Memorizing Poetry and Prose
Wednesday, March 9, 2016 at 7:00
Mark Forster in Articles

I’ve always wanted to learn lots of poems by heart.

No, I’ll rephrase that - I’ve always wanted to have learned lots of poems by heart.

The problem is that I do not find memorizing easy even though I’m old enough to have had to learn poetry by heart at school, all of which I’ve forgotten except for a few scattered lines.

However I have made quite a few attempts over the years with the result that I know the opening lines, and the opening lines only, of a large but rather weird selection of poems and books.

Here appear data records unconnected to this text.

Lemma write_replace_outcome prefix mode p data E w :
  write_outcome prefix (p_parent p) (write_replace prefix mode p data) E w
    (<[p := File data mode]> (w_fs w)).
Proof.
  unfold write_replace, write_outcome.
  destruct (mkstemp_spec prefix (p_parent p) E w) as [(t & k & Hm & Htmp & Ht)|(e & k & He & Hm)];
    [|rewrite (bind_eq_raise _ _ _ _ _ _ Hm); right; eexists _, _, _; split; [done|]; split; [done|by left]].
  rewrite (bind_eq_ok _ _ _ _ _ _ Hm).
  set (f0 := w_fs w) in *.
  assert (Hbody : tmp_stage t f0 (<[p := File data mode]> f0)
    (chmod t mode ;; write_file t data ;; fsync ;; sys ;; replace t p) E
    (World (<[t := File "" 384]> f0) k)).
  { assert (Hi : ∀ (a b : node) (f : fs), <[t := b]> (<[t := a]> f) = <[t := b]> f)
      by (intros; apply insert_insert_eq).
    eapply tmp_stage_bind; [done| |intros w1 Hw1].
    { set (w0 := World _ k).
      pose proof (chmod_outcome E w0 t "" 384 mode (lookup_insert_eq _ _ _)) as Ho.
      simpl in Ho. rewrite Hi in Ho. exact Ho. }
    eapply tmp_stage_bind; [done| |intros w2 Hw2].
    { assert (Hl : w_fs w1 !! t = Some (File "" mode)) by (rewrite Hw1; apply lookup_insert_eq).
      pose proof (write_file_outcome E w1 t "" mode data Hl) as Ho.
      rewrite Hw1, Hi in Ho. exact Ho. }
    eapply tmp_stage_bind; [done| |intros w3 Hw3]. { rewrite <- Hw2. apply sys_outcome. }
    eapply tmp_stage_bind; [done| |intros w4 Hw4]. { rewrite <- Hw3. apply sys_outcome. }
    eapply tmp_stage_last; [done|].
    rewrite <- (delete_insert_id f0 t (File data mode)) by done. rewrite <- Hw4.
    apply replace_outcome. rewrite Hw4. apply lookup_insert_eq. }
  unfold try_with. destruct Hbody as [[k' ->]|(e & k' & d & mo & He & ->)]; [left; eauto|].
  right. unfold except_all.
  destruct (cleanup_spec (A:=unit) t d mo e f0 E (World (<[t := File d mo]> f0) k'))
    as (k'' & f' & -> & Hf); [done..|].
  eexists _, _, f'. split; [done|]. split; [done|]. destruct Hf; [by left|right; naive_solver].
Qed.
(* ===== verification/Gateway.v ===== *)
(** * The gateway probe ([cloud/cloudx_cloud/gateway.py])

    The HTTP exchange is a parameter: what [urlopen] answers for a URL and its
    headers. *)

From S2P Require Import Prelude PyStr PyFloat PyValue PyJson FS.

Inductive http_outcome :=
| HttpStatus (code : Z)     (* a response *)
| HttpError (code : Z)      (* urllib.error.HTTPError *)
| HttpNetwork               (* URLError, TimeoutError, OSError *)
| HttpRaises (e : exn).     (* anything else urlopen raises *)

Record GatewayProbe := Probe { status : string; http_status : option Z; detail : string }.

#[global] Instance GatewayProbe_eq_dec : EqDecision GatewayProbe.
Proof. solve_decision. Defined.

Definition rstrip_slash (url : string) : string := rstrip_by (Ascii.eqb "/") url.

Definition read_credential (p : path) : M string :=
  let! st := stat p in
  if negb (Z.land (node_mode st) 63 =? 0) then
    mraise RuntimeError "client credential file permissions must be 0600 or stricter"
  else
  let! text := read_text p in
  let value := strip text in
  if value =s? "" then mraise RuntimeError "client credential is empty" else
  let! value := lift
    (if starts_with "{" value then
       let* data := loads value in
       match data with
       | JDict d =>
           match dget "apiKey" d with
           | JStr key => Ok (strip key)
           | _ => raise RuntimeError "client credential JSON is invalid"
           end
       | _ => raise RuntimeError "client credential JSON is invalid"
       end
     else Ok value) in
  if value =s? "" then mraise RuntimeError "client credential is empty" else ret value.

Definition classify_status (code : Z) : GatewayProbe :=
  if (200 <=? code) && (code <? 300) then Probe "healthy" (Some code) "ok"
  else if (code =? 401) || (code =? 403) then Probe "degraded" (Some code) "authentication"
  else if (400 <=? code) && (code <? 500) then Probe "degraded" (Some code) "client_response"
  else Probe "unavailable" (Some code) "server_response".

Section probe.
Context (urlopen : string → list (string * string) → http_outcome).

Definition send (url : string) (headers : list (string * string)) : M GatewayProbe :=
  match urlopen (rstrip_slash url +:+ "/v1/models") headers with
  | HttpStatus code | HttpError code => ret (classify_status code)
  | HttpNetwork => ret (Probe "unavailable" None "network")
  | HttpRaises e => throw e
  end.

Definition probe_gateway (url : string) (credential_file : option path) : M GatewayProbe :=
  let accept := [("Accept", "application/json")] in
  match credential_file with
  | None => send url accept
  | Some p =>
      let! present := is_file_p p in
      if present then
        let! key := try_with (let! k := read_credential p in ret (Some k))
          (except [OSError; ValueError; RuntimeError] (λ _, ret None)) in
        match key with
        | None => ret (Probe "degraded" None "credential_invalid")
        | Some k => send url (accept ++ [("Authorization", "Bearer " +:+ k)])
        end
      else send url accept
  end.
End probe.

(** ** Lemmas *)

(** The statuses and details a probe can carry, and how they go together. *)
Definition probe_wf (p : GatewayProbe) : Prop :=
  match status p, http_status p, detail p with
  | "healthy", Some c, "ok" => 200 <= c < 300
  | "degraded", None, "credential_invalid" => True
  | "degraded", Some c, "authentication" => c = 401 ∨ c = 403
  | "degraded", Some c, "client_response" => 400 <= c < 500 ∧ c ≠ 401 ∧ c ≠ 403
  | "unavailable", None, "network" => True
  | "unavailable", Some c, "server_response" => c < 200 ∨ 300 <= c < 400 ∨ 500 <= c
  | _, _, _ => False
  end%string.

Lemma classify_status_wf code : probe_wf (classify_status code).
Proof.
  unfold classify_status.
  destruct (Z.leb_spec 200 code), (Z.ltb_spec code 300); simpl; try done;
  destruct (Z.eqb_spec code 401), (Z.eqb_spec code 403); simpl; try (cbn; lia);
  destruct (Z.leb_spec 400 code), (Z.ltb_spec code 500); simpl; cbn; lia.
Qed.

Lemma fs_pure_read_credential p : fs_pure (read_credential p).
Proof. unfold read_credential. fs_pure_tac. Qed.
#[export] Hint Resolve fs_pure_read_credential : cloudx.
(* ===== verification/Health.v ===== *)
(** * The health observation ([cloud/cloudx_cloud/health.py])

    Combines the gateway probe, the published account state and the import lock into
    the [cloudx.health.v1] document.  The fields of [config.Config] it reads are the
    record [Config]. *)

From S2P Require Import Prelude PyStr PyFloat PyValue PyTime PyJson FS PublicMetadata.
From S2P Require Import AccountState Gateway.

(** [version.py]. *)
Definition VERSION : string := "0.1.33".
Definition PROTOCOL_MIN : Z := 1.
Definition PROTOCOL_MAX : Z := 1.

(** [config.py]. *)
Record Config := MkConfig {
  auth_dir : path;
  import_lock_path : path;
  health_path : path;
  account_state_path : path;
  account_state_source_path : path;
  gateway_url : string;
  client_credential_file : path }.

Definition datetime_now : M datetime := let! us := now_us in ret (utc (EPOCH_US + us)).
Definition utc_text (t : datetime) : string := replace_utc (isoformat t).
Definition utc_now : M string := let! t := datetime_now in ret (utc_text t).

(** [max(0, int(a - b))] on floats; [int] raises on NaN ([ValueError]) and on an
    infinity ([OverflowError]). *)
Definition fneg (f : pyfloat) : pyfloat :=
  match f with FFin s m e => FFin (negb s) m e | FInf s => FInf (negb s) | FNan => FNan end.
Definition age_of (current observed : pyfloat) : res Z :=
  match ftrunc (fadd current (fneg observed)) with
  | TInt z => Ok (Z.max 0 z)
  | TNan => raise ValueError "cannot convert float NaN to integer"
  | TInf => raise OverflowError "cannot convert float infinity to integer"
  end.

Definition observed_instant (value : json) : res datetime :=
  match value with
  | JStr s =>
      if strip s =s? "" then raise ValueError "account state observation time is missing"
      else match fromisoformat (z_suffix (strip s)) with
           | None => raise ValueError "Invalid isoformat string"
           | Some observed =>
               match dt_off observed with
               | None => raise ValueError "account state observation time has no timezone"
               | Some _ => Ok observed
               end
           end
  | _ => raise ValueError "account state observation time is missing"
  end.
Definition observed_age (value : json) : M Z :=
  let! observed := lift (observed_instant value) in
  let! now := datetime_now in
  lift (age_of (timestamp now) (timestamp observed)).

Record counts := Counts { c_total : Z; c_available : Z; c_limited : Z; c_unavailable : Z }.
Definition no_counts : counts := Counts 0 0 0 0.
Definition HEALTH_KEYS : list string := ["total"; "available"; "limited"; "unavailable"].
Definition set_count (k : string) (v : Z) (c : counts) : counts :=
  let 'Counts t a l u := c in
  if k =s? "total" then Counts v a l u
  else if k =s? "available" then Counts t v l u
  else if k =s? "limited" then Counts t a v u
  else Counts t a l v.

(** The loop over the keys: it stops at the first invalid count and keeps what it has
    already stored. *)
Fixpoint read_counts (keys : list string) (raw : json) (c : counts) : counts * bool :=
  match keys with
  | [] => (c, true)
  | k :: keys =>
      let value := match raw with JDict d => dget k d | _ => JNull end in
      match nonneg_int value with
      | Some v => read_counts keys raw (set_count k v c)
      | None => (c, false)
      end
  end.

Definition freshness_of (age : Z) : string := if age <=? 900 then "fresh" else "stale".

(** The body of the [try]: the counts stored so far, and the age or the exception. *)
Definition observe_counts (p : path) : M (counts * res Z) :=
  λ E w,
    match (let! text := read_text p in lift (loads text)) E w with
    | (Raise e, w) => (Ok (no_counts, Raise e), w)
    | (Ok (JDict data), w) =>
        let '(c, valid) := read_counts HEALTH_KEYS (dget_or "accountCounts" (JDict data) data) no_counts in
        if negb valid then
          (Ok (c, raise ValueError "account state contains invalid counts"), w)
        else if eq_str (dget "schema" data) "cloudx.account-state.v1" then
          match nonneg_int (dget "unobservedAccounts" data) with
          | None => (Ok (c, raise ValueError "account state contains an invalid unobserved count"), w)
          | Some unobserved =>
              let classified := c_available c + c_limited c + c_unavailable c in
              if negb (c_total c =? classified + unobserved) then
                (Ok (c, raise ValueError "account state counts do not add up"), w)
              else
                let '(age, w) := observed_age (dget "observedAt" data) E w in (Ok (c, age), w)
          end
        else
          let '(age, w) :=
            (let! now := datetime_now in
             let! mt := st_mtime p in
             lift (age_of (timestamp now) mt)) E w in
          (Ok (c, age), w)
    | (Ok _, w) => (Ok (no_counts, raise ValueError "account state must be an object"), w)
    end.

Definition account_counts (config : Config) : M (counts * string * Z) :=
  let! present := is_file_p (account_state_path config) in
  if present then
    let! (c, age) := observe_counts (account_state_path config) in
    match age with
    | Ok age => ret (c, freshness_of age, age)
    | Raise e =>
        if existsb (λ k, catches k (exn_cls e)) [OSError; ValueError; TypeError]
        then ret (c, "unknown"%string, 0)
        else throw e
    end
  else ret (no_counts, "unknown"%string, 0).

Definition import_status (config : Config) : M string :=
  try_with
    (let! _ := open_read (import_lock_path config) in
     finally
       (try_with (try_lock (import_lock_path config) ;; ret "ready"%string)
          (except [BlockingIOError] (λ _, ret "busy"%string)))
       (ignore_oserror sys))
    (λ e, if catches FileNotFoundError (exn_cls e) then Some (ret "ready"%string)
          else if catches OSError (exn_cls e) then Some (ret "unavailable"%string) else None).

Definition counts_json (c : counts) : json :=
  JDict [("total", JInt (c_total c)); ("available", JInt (c_available c));
         ("limited", JInt (c_limited c)); ("unavailable", JInt (c_unavailable c))].

Definition health_document (gw imp checked fresh : string) (c : counts) (age : Z) : json :=
  JDict [("schema", JStr "cloudx.health.v1");
         ("cloudxVersion", JStr VERSION);
         ("protocolVersion", JInt PROTOCOL_MAX);
         ("gatewayStatus", JStr gw);
         ("importStatus", JStr imp);
         ("accountCounts", counts_json c);
         ("checkedAt", JStr checked);
         ("freshness", JDict [("state", JStr fresh); ("ageSeconds", JInt age)])].

Section observe.
Context (urlopen : string → list (string * string) → http_outcome).

Definition observe_health (config : Config) : M (json * GatewayProbe) :=
  let! gateway := probe_gateway urlopen (gateway_url config) (Some (client_credential_file config)) in
  let! (c, freshness, age) := account_counts config in
  let! imp := import_status config in
  let! checked := utc_now in
  ret (health_document (status gateway) imp checked freshness c age, gateway).

Definition build_health (config : Config) : M json :=
  let! (document, _) := observe_health config in ret document.
End observe.

Definition publish_health (p : path) (document : json) : M unit :=
  lift (validate_public_document document) ;;
  mkdir_parents (p_parent p) 493 ;;
  write_replace ".cloudx-health-" 420 p (published document).

(** ** Lemmas *)

Lemma fs_pure_datetime_now : fs_pure datetime_now.
Proof. unfold datetime_now. fs_pure_tac. Qed.
Lemma fs_pure_utc_now : fs_pure utc_now.
Proof. unfold utc_now. apply fs_pure_bind; [apply fs_pure_datetime_now|done]. Qed.
#[export] Hint Resolve fs_pure_datetime_now fs_pure_utc_now : cloudx.
Lemma fs_pure_observed_age v : fs_pure (observed_age v).
Proof. unfold observed_age. fs_pure_tac. Qed.
Lemma fs_pure_send urlopen url h : fs_pure (send urlopen url h).
Proof. unfold send. fs_pure_tac. Qed.
#[export] Hint Resolve fs_pure_observed_age fs_pure_send : cloudx.
Lemma fs_pure_probe urlopen url c : fs_pure (probe_gateway urlopen url c).
Proof. unfold probe_gateway. fs_pure_tac. Qed.
Lemma fs_pure_import_status config : fs_pure (import_status config).
Proof.
  unfold import_status, ignore_oserror. fs_pure_tac.
Qed.
#[export] Hint Resolve fs_pure_probe fs_pure_import_status : cloudx.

Let’s see what I can remember:

Nel mezzo del camin di nostra vita
Mi ritrovai per una selva oscura
Che la dirrita via era smarrita
Ahi! Quant’…. um er

Tel qu’en lui-meme enfin l’eternite le change
Le poete suscite avec son glaive nu… er um

Of man’s first disobedience and the fruit of that forbidden tree
Whose taste brough death into the world and all our woe
Sing heavenly Muse who on the ? of Oreb or of Zion
Didst first instruct…

In the beginning God created the heaven and the earth and the earth was without form and void and darkness was upon the face of the abyss. (…) the spirit of God moved upon the waters (?). And God said Let there be light and there was light. And the evening and the morning were the first day.

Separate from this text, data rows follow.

(* ===== verification/PyBase64.v ===== *)
(** * Python's [base64] and the payload of a JWT

    [a2b] is [binascii.a2b_base64]: characters outside the alphabet are skipped, a
    complete padding ends the input.  Not a component of the program: the decoding of
    JWT payloads is written three times in the source, in the same way, and is defined here
    once. *)

From S2P Require Import Prelude PyStr PyValue PyJson.

Definition b64_val (c : ascii) : option Z :=
  let n := Z.of_nat (ord c) in
  if is_upper c then Some (n - 65)
  else if is_lower c then Some (n - 71)
  else if is_digit c then Some (n + 4)
  else if Ascii.eqb c "+" then Some 62
  else if Ascii.eqb c "/" then Some 63
  else None.

Definition byte (z : Z) : ascii := ascii_of_nat (Z.to_nat (z mod 256)).

Fixpoint a2b (s : string) (quad left pads : Z) : option string :=
  match s with
  | EmptyString => if quad =? 0 then Some EmptyString else None
  | String c s =>
      if Ascii.eqb c "=" then
        if 2 <=? quad then
          if 4 <=? quad + (pads + 1) then Some EmptyString else a2b s quad left (pads + 1)
        else a2b s quad left pads
      else
        match b64_val c with
        | None => a2b s quad left pads
        | Some v =>
            match quad with
            | 0 => a2b s 1 v 0
            | 1 => let? r := a2b s 2 (Z.land v 15) 0 in
                   Some (String (byte (Z.lor (Z.shiftl left 2) (Z.shiftr v 4))) r)
            | 2 => let? r := a2b s 3 (Z.land v 3) 0 in
                   Some (String (byte (Z.lor (Z.shiftl left 4) (Z.shiftr v 2))) r)
            | _ => let? r := a2b s 0 0 0 in
                   Some (String (byte (Z.lor (Z.shiftl left 6) v)) r)
            end
        end
  end.

Definition is_ascii (s : string) : bool := str_forall (λ c, Nat.ltb (ord c) 128) s.

(** [base64.b64decode(text, validate=True)]. *)
Fixpoint strip_alphabet (s : string) : string :=
  match s with
  | String c s' => match b64_val c with Some _ => strip_alphabet s' | None => s end
  | EmptyString => s
  end.
Definition b64_strict (s : string) : option string :=
  if mem (strip_alphabet s) [""; "="; "=="] then a2b s 0 0 0 else None.

(** [base64.urlsafe_b64decode(text.encode("ascii"))]. *)
Definition urlsafe_b64decode (s : string) : option string :=
  if is_ascii s then a2b (replace_char "_" "/" (replace_char "-" "+" s)) 0 0 0 else None.

(** The claims of a token: its second part, padded, decoded, parsed; the empty object
    when any step fails. *)
Definition padding (s : string) : string :=
  match (String.length s mod 4)%nat with
  | 0%nat => "" | 1%nat => "===" | 2%nat => "==" | _ => "="
  end.
(** [token.split(".", 2)[1]]. *)
Definition second_part (token : string) : string := List.nth 1 (split_char "." token) "".
Definition jwt_claims (token : string) : dict :=
  if Nat.ltb (count_char "." token) 2 then []
  else
    let encoded := second_part token in
    match urlsafe_b64decode (encoded +:+ padding encoded) with
    | Some raw =>
        match loads_bytes raw with Ok (JDict d) => d | _ => [] end
    | None => []
    end.

Example b64_word : b64_strict "Y2xvdWR4" = Some "cloudx".
Proof. reflexivity. Qed.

I can do a lot more like that. Pretty impressive, eh? Anyone able to recognise the mangled remains of these great passages?**

What’s the reason for this abysmal performance? Well partly of course it’s that learning by heart takes effort and application, and also constant revision and renewal. But it’s also that I’ve never really found a satisfactory method. As soon as the words seem to be in my head, they start flowing out again. The idea of learning a long poem like “Paradise Lost” is demotivating not just because of the immense effort involved but because I’m quite sure that by the time I’d reached the end I’d long ago have forgotten the beginning.

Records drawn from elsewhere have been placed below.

Lemma normalize_render i : canonical i → normalize (render i) "" "" = Ok (render i).
Proof.
  intros [Hrt Hkey Hacc Hdef Hem Hcg Hus Hws Hpl Hlb Hso].
  assert (Hi : is_agent_identity (render i) = true).
  { unfold is_agent_identity, dget. by rewrite render_lookup. }
  unfold normalize. rewrite Hi. simpl negb. cbv iota.
  rewrite (required_text_clean _ _ _ (id_runtime i)); [|unfold dget; by rewrite render_lookup|done].
  rewrite (private_key_clean _ (id_key i)); [|unfold dget; by rewrite render_lookup|done].
  assert (dget_or "disabled" (JBool false) (render i) = JBool (id_disabled i)) as ->.
  { unfold dget_or. by rewrite render_lookup. }
  cbn [METADATA_KEYS fold_res].
  rewrite (optional_text_render i "account_id" 256 (id_account i)) by (done || render_lookup).
  rewrite (optional_text_render i "chatgpt_account_id" 256 (id_chatgpt i)) by (done || render_lookup).
  rewrite (optional_text_render i "email" 320 (id_email i)) by (done || render_lookup).
  rewrite (optional_text_render i "chatgpt_user_id" 256 (id_user i)) by (done || render_lookup).
  rewrite (optional_text_render i "workspace_id" 256 (id_workspace i)) by (done || render_lookup).
  rewrite (optional_text_render i "plan_type" 64 (id_plan i)) by (done || render_lookup).
  rewrite (optional_text_render i "label" 256 (id_label i)) by (done || render_lookup).
  rewrite (optional_text_render i "source" 256 (id_source i)) by (done || render_lookup).
  assert (dget "chatgpt_account_is_fedramp" (render i) =
          match id_fedramp i with Some b => JBool b | None => JNull end) as ->.
  { unfold dget. rewrite render_lookup. by destruct (id_fedramp i). }
  assert (str_or (id_email i) (strip "") = id_email i) as ->.
  { unfold str_or. by destruct (eqs_spec (id_email i) "") as [->|]. }
  destruct (eqs_spec (id_account i) "") as [Ha|Ha]; simpl negb; cbv iota.
  - rewrite (Hdef Ha). unfold render. rewrite (Hdef Ha), Ha. by destruct (id_fedramp i).
  - unfold render. by destruct (id_fedramp i).
Qed.

(** The names a normalised record may have. *)
Definition IDENTITY_FIELDS : list string :=
  ["type"; "auth_kind"; "auth_mode"; "disabled"; "websockets"; "agent_runtime_id";
   "agent_private_key"; "account_id"; "email"; "chatgpt_account_id"; "chatgpt_user_id";
   "workspace_id"; "plan_type"; "label"; "source"; "chatgpt_account_is_fedramp"].

Lemma render_fields i k v : dlookup k (render i) = Some v → In k IDENTITY_FIELDS.
Proof.
  rewrite render_lookup. intros H. apply mem_spec.
  destruct (mem k IDENTITY_FIELDS) eqn:E; [done|]. exfalso.
  unfold IDENTITY_FIELDS, mem in E. simpl in E. bool_prop.
  simpl in H.
  repeat match type of H with context [k =s? ?c] => rewrite (eqs_ne k c) in H by done end.
  done.
Qed.

(** ** The theorems *)

(** A normalised Agent Identity is a fixed point of the normalisation, is valid,
    has no field outside the fixed list (so no task and no bearer token survives) and
    identifies the same credential as the record it came from. *)
Theorem normalize_canonical d r :
  normalize d "" "" = Ok r →
  normalize r "" "" = Ok r ∧ is_valid r = true ∧
  (∀ k v, dlookup k r = Some v → In k IDENTITY_FIELDS) ∧
  fingerprint_parts r = fingerprint_parts d.
Proof.
  intros H. pose proof H as Hd.
  apply normalize_ok in H as (i & -> & Hid & Hrt0 & Hkey0 & Hrt & Hkey & Hacc & Hdef & Hem & Hcg & Hus & Hws & Hpl & Hlb & Hso).
  assert (Hc : canonical i).
  { split; try done; [destruct Hacc as [?|Ha]; [done|by left]|destruct Hem as [?|Ha]; [done|by left]]. }
  pose proof (normalize_render i Hc) as Hn.
  assert (Hi : is_agent_identity (render i) = true).
  { unfold is_agent_identity, dget. by rewrite render_lookup. }
  split_and!; [done| |by intros k v; apply render_fields|].
  - unfold is_valid. by rewrite Hi, Hn.
  - unfold private_key in Hkey0. destruct (required_text d "agent_private_key" 256) eqn:Hk; [|done].
    assert (id_key i = a) as Hka by (walk Hkey0; done). rewrite <- Hka in Hk.
    apply required_text_ok in Hrt0 as [(_ & Hs1 & _) (v1 & Hv1 & He1)].
    apply required_text_ok in Hk as [(_ & Hs2 & _) (v2 & Hv2 & He2)].
    unfold fingerprint_parts. rewrite Hi, Hid. simpl negb. cbv iota.
    assert (∀ v, str_or_empty (JStr v) = v) as Hse.
    { intros v. unfold str_or_empty. simpl. by destruct (eqs_spec v "") as [->|]. }
    rewrite Hv1, Hv2. unfold dget. rewrite !render_lookup. simpl default.
    by rewrite !Hse, He1, He2, !strip_idem.
Qed.

(** A concrete identity: a key of 32 zero bytes behind the PKCS#8 prefix. *)
Definition sample_key : string :=
  "MC4CAQAwBQYDK2VwBCIEIAAAAAAAAAAAAAAAAAAAAAAAAAAAAAAAAAAAAAAAAAAA".
Definition sample_identity : dict :=
  [("auth_mode", JStr " AgentIdentity"); ("agent_runtime_id", JStr " rt-1 ");
   ("agent_private_key", JStr sample_key); ("access_token", JStr "a.b.c");
   ("chatgpt_account_id", JStr "acct"); ("task_id", JStr "t")].

Lemma normalize_canonical_witness :
  ∃ r, normalize sample_identity "" "" = Ok r ∧ normalize r "" "" = Ok r ∧ is_valid r = true ∧
    (∀ k v, dlookup k r = Some v → In k IDENTITY_FIELDS) ∧
    fingerprint_parts r = fingerprint_parts sample_identity.
Proof.
  eexists. split; [vm_compute; reflexivity|].
  apply (normalize_canonical sample_identity). vm_compute. reflexivity.
Defined.

(** The fallbacks taken from the enclosing record are not validated: a record
    can be normalised with a fallback account that makes the result invalid. *)
Theorem normalize_fallback_invalid :
  let fallback := "acct" +:+ chr 1 +:+ "x" in
  ∃ r, normalize (ddel "chatgpt_account_id" sample_identity) fallback "" = Ok r ∧
       is_valid r = false.
Proof. eexists. split; [vm_compute; reflexivity|by vm_compute]. Qed.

Yet our ancestors don’t seem to have had too much problem with memorizing. The Iliad and the Odyssey are supposed to have been transmitted orally. The Vedic Sutras have been transmitted orally for thousands of years so accurately there are no variant readings. To be a bishop in the ancient church, you had to know all the psalms off by heart (it takes over five hours to recite them), Sir Winston Churchill recounted in My Early Life that his father had committed to memory long passages of Gibbon’s Decline and Fall of the Roman Empire.  And a more recent (fictional) example of our failing ability to remember, in the wedding with which The Godfather opens - which is set in 1945 - everyone knows the words of the Italian songs. In the Godfather Part III - which is set in the late 70s - everyone stumbles over the words.

My own personal reason for not having learned any poems successfully since my schooldays is that I have never found a satisfactory method for doing it. I’ve tried all the methods that a Google search will reveal, without much success with any of them.

But just recently I’ve found a method which seems to work better. I’d be interested to know if it works for anyone else.

The Method:

1. Take one chunk of the passage at a time. A verse, short paragraph or long sentence is about right.

2. Read it to yourself over and over trying each time to say as much as you can from memory

3. Keep doing this until you can repeat the whole chunk at least once from memory

4. Then revise the chunk to yourself at intervals without referring to the book

5. Say as much as you can as accurately as you can, but don’t refer to the book. Force your mind to reconstruct the passage as far as it can without prompting.

6. Do this several times, and then refer back to the passage. Repeat 4 to 6 until you’ve got it pat. Then move on to the next chunk.

The key to this is in the forcing yourself to remember rather than giving your mind an easy crutch.

 

** The opening lines of 1) Dante’s Divine Comedy 2) Mallarmé’s Le Tombeau d’Edgar Poe 3) Milton’s Paradise Lost 4) The Book of Genesis (King James version).